* **To do**: Give again only those lines from the start of the entries through the line holding "(** The [std::remove_if]", leaving them as they are.

(Collected data)
◇ ◇ ◇ ◇

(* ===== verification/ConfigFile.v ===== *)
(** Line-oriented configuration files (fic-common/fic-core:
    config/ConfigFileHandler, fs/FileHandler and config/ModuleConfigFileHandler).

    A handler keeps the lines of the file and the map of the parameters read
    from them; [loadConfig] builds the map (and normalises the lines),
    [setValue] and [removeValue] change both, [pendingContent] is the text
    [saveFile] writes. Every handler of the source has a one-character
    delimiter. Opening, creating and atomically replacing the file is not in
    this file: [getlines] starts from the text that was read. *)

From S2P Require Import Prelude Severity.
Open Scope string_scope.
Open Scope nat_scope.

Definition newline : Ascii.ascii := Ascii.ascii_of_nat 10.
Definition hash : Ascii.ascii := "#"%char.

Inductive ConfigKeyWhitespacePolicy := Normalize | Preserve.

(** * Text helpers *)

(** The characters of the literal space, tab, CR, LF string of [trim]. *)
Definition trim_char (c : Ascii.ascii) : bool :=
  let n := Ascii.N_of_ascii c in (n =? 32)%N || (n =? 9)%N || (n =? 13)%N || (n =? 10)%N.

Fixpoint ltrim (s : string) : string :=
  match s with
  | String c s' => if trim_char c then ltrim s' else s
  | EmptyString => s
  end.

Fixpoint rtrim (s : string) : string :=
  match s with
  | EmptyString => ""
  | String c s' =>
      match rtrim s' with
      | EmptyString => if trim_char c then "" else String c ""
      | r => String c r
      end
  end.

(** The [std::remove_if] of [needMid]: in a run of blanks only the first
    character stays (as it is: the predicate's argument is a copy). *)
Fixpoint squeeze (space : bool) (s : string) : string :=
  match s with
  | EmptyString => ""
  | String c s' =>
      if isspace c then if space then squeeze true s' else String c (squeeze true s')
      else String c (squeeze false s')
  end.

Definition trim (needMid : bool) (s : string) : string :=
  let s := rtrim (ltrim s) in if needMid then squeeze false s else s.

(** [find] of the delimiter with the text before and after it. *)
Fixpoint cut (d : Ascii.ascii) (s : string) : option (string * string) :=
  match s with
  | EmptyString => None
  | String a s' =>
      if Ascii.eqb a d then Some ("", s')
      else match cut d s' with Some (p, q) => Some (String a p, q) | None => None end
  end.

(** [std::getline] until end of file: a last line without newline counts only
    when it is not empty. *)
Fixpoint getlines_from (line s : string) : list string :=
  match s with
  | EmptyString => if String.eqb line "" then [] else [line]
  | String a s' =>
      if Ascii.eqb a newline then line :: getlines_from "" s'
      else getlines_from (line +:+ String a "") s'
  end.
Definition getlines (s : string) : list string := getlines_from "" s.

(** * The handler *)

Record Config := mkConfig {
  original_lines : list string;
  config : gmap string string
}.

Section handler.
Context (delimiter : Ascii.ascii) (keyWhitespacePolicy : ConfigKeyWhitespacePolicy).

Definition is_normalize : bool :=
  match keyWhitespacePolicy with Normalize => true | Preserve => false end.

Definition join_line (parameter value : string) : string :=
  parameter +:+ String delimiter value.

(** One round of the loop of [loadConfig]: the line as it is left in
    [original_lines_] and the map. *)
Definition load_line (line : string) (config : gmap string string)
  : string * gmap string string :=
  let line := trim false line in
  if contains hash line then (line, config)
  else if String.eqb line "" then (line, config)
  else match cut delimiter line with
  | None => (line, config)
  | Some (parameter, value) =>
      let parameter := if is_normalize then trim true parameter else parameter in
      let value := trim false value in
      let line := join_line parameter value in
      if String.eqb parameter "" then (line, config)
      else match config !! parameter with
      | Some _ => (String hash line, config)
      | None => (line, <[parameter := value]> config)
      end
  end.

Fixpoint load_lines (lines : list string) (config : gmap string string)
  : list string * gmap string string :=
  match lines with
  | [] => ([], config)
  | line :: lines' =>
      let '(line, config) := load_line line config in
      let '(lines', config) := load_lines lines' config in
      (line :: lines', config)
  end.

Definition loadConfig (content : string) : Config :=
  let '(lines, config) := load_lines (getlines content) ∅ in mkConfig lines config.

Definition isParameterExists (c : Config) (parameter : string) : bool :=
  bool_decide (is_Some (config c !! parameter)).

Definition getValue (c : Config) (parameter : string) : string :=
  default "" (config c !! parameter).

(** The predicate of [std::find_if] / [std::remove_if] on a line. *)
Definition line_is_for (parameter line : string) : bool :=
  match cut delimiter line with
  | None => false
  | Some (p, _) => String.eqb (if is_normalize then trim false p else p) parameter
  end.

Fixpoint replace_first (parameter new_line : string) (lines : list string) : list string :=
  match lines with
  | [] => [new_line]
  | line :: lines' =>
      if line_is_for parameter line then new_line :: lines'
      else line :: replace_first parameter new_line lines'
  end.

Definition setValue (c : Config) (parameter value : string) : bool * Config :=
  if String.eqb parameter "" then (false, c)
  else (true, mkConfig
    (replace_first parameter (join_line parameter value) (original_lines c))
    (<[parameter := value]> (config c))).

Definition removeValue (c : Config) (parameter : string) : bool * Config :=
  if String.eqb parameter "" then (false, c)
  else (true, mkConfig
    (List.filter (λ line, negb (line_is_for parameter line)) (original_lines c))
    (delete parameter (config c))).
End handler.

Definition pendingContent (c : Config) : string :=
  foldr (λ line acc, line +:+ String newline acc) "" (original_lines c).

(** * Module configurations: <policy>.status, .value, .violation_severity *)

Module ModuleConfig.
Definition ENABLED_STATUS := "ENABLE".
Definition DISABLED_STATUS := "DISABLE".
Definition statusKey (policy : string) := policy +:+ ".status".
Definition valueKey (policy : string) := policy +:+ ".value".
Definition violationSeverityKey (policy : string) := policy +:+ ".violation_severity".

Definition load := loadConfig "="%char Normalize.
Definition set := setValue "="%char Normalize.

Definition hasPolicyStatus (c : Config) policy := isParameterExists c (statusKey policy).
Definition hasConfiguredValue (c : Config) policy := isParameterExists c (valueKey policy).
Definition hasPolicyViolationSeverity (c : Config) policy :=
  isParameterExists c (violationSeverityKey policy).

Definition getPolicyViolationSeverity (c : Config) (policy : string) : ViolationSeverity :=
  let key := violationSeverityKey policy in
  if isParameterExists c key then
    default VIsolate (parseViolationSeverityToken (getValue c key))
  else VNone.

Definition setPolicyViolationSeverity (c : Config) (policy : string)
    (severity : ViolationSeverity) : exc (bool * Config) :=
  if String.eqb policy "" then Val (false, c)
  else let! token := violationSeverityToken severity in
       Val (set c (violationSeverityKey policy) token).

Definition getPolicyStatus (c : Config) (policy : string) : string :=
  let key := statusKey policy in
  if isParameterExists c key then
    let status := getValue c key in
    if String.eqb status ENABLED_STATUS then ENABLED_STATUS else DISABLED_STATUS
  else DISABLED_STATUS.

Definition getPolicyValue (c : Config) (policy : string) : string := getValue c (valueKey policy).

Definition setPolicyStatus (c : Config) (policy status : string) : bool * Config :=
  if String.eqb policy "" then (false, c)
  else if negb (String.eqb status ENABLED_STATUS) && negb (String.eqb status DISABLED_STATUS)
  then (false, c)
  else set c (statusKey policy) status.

◇ ◇ ◇ ◇

* **Result**:
(* ===== verification/ConfigFile.v ===== *)
(** Line-oriented configuration files (fic-common/fic-core:
    config/ConfigFileHandler, fs/FileHandler and config/ModuleConfigFileHandler).

    A handler keeps the lines of the file and the map of the parameters read
    from them; [loadConfig] builds the map (and normalises the lines),
    [setValue] and [removeValue] change both, [pendingContent] is the text
    [saveFile] writes. Every handler of the source has a one-character
    delimiter. Opening, creating and atomically replacing the file is not in
    this file: [getlines] starts from the text that was read. *)

From S2P Require Import Prelude Severity.
Open Scope string_scope.
Open Scope nat_scope.

Definition newline : Ascii.ascii := Ascii.ascii_of_nat 10.
Definition hash : Ascii.ascii := "#"%char.

Inductive ConfigKeyWhitespacePolicy := Normalize | Preserve.

(** * Text helpers *)

(** The characters of the literal space, tab, CR, LF string of [trim]. *)
Definition trim_char (c : Ascii.ascii) : bool :=
  let n := Ascii.N_of_ascii c in (n =? 32)%N || (n =? 9)%N || (n =? 13)%N || (n =? 10)%N.

Fixpoint ltrim (s : string) : string :=
  match s with
  | String c s' => if trim_char c then ltrim s' else s
  | EmptyString => s
  end.

Fixpoint rtrim (s : string) : string :=
  match s with
  | EmptyString => ""
  | String c s' =>
      match rtrim s' with
      | EmptyString => if trim_char c then "" else String c ""
      | r => String c r
      end
  end.

(** The [std::remove_if] of [needMid]: in a run of blanks only the first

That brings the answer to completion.